■ **EXERCISE OBJECTIVE**
Taking the records line by line, how many lines contain the word "connectionTimeout"? Answer with the number only.
Segment Start: LISTED ENTRIES
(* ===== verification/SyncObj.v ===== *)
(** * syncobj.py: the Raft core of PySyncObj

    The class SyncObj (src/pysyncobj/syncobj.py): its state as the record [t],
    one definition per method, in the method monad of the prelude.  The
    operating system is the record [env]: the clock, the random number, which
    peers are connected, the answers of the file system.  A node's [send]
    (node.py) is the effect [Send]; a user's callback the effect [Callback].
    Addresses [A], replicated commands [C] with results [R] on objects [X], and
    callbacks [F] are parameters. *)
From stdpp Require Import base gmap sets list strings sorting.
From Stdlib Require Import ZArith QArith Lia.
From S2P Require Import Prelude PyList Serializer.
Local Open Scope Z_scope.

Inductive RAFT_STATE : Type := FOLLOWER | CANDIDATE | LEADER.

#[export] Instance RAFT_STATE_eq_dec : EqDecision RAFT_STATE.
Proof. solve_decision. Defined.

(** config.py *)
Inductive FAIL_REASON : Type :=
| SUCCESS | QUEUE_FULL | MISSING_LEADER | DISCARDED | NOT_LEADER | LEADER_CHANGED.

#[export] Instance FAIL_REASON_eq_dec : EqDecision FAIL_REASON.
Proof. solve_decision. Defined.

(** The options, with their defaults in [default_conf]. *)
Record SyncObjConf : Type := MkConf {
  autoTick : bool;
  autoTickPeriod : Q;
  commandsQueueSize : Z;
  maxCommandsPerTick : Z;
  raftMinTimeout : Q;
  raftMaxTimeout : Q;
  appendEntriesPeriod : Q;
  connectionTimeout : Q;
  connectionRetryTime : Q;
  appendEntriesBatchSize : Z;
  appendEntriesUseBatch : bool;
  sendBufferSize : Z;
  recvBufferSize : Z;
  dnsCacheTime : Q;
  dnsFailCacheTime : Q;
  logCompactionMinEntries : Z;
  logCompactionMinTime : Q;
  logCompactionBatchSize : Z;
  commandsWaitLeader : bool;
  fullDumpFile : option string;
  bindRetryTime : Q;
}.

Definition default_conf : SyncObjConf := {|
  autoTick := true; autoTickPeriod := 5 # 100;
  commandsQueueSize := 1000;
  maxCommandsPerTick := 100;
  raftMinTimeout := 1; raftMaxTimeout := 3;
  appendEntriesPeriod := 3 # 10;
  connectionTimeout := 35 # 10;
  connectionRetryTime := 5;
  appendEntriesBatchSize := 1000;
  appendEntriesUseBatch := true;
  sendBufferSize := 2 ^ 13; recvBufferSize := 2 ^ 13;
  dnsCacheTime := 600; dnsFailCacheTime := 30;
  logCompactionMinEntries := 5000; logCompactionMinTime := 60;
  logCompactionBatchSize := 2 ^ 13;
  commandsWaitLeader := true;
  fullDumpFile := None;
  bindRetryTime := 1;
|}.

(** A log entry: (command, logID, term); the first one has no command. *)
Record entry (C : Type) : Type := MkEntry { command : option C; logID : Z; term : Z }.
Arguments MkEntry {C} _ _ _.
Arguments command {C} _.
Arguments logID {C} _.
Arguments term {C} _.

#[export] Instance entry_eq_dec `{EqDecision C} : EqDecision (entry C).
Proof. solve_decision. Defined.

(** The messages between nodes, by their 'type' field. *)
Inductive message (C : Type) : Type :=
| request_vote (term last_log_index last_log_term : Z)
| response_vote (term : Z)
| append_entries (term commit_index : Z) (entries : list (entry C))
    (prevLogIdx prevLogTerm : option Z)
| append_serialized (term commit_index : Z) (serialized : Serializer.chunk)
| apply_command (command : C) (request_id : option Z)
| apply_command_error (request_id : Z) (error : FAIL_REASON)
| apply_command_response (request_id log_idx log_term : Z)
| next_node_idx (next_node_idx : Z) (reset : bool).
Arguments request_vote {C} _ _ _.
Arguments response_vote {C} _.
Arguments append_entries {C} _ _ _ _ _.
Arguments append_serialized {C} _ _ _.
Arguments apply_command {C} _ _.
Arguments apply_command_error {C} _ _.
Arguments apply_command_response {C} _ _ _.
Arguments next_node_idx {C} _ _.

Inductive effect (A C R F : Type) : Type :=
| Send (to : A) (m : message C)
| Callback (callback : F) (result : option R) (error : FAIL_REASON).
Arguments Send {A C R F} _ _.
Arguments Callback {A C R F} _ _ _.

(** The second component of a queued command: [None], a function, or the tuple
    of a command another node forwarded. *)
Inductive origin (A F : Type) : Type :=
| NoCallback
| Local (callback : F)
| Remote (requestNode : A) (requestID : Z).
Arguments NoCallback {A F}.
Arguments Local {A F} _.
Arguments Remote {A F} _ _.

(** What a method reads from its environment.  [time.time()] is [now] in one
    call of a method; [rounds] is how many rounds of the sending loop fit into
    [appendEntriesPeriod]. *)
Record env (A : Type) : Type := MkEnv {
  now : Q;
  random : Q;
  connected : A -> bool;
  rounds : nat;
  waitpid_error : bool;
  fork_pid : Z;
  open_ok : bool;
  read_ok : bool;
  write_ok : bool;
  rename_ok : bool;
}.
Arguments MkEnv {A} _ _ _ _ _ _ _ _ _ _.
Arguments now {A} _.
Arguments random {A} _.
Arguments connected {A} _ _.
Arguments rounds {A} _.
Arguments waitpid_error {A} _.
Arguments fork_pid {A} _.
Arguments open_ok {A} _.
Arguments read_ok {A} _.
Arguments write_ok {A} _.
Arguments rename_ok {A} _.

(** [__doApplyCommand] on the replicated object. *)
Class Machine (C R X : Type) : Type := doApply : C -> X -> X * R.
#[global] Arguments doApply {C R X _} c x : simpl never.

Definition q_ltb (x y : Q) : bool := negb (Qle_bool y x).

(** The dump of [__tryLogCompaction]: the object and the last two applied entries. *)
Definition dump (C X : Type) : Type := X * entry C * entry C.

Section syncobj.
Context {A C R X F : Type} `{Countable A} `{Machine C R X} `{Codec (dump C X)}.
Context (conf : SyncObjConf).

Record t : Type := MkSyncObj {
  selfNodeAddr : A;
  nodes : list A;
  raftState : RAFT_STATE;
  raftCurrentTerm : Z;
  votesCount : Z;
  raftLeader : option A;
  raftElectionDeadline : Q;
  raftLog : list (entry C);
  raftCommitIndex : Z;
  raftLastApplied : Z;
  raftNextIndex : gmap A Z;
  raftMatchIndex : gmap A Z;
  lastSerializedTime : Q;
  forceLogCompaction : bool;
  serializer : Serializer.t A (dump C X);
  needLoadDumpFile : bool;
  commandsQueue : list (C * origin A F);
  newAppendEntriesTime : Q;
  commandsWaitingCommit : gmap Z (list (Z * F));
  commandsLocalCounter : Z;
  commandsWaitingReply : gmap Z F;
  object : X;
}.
Segment End: LISTED ENTRIES
■ **RESPONSE TO THE EXERCISE**
2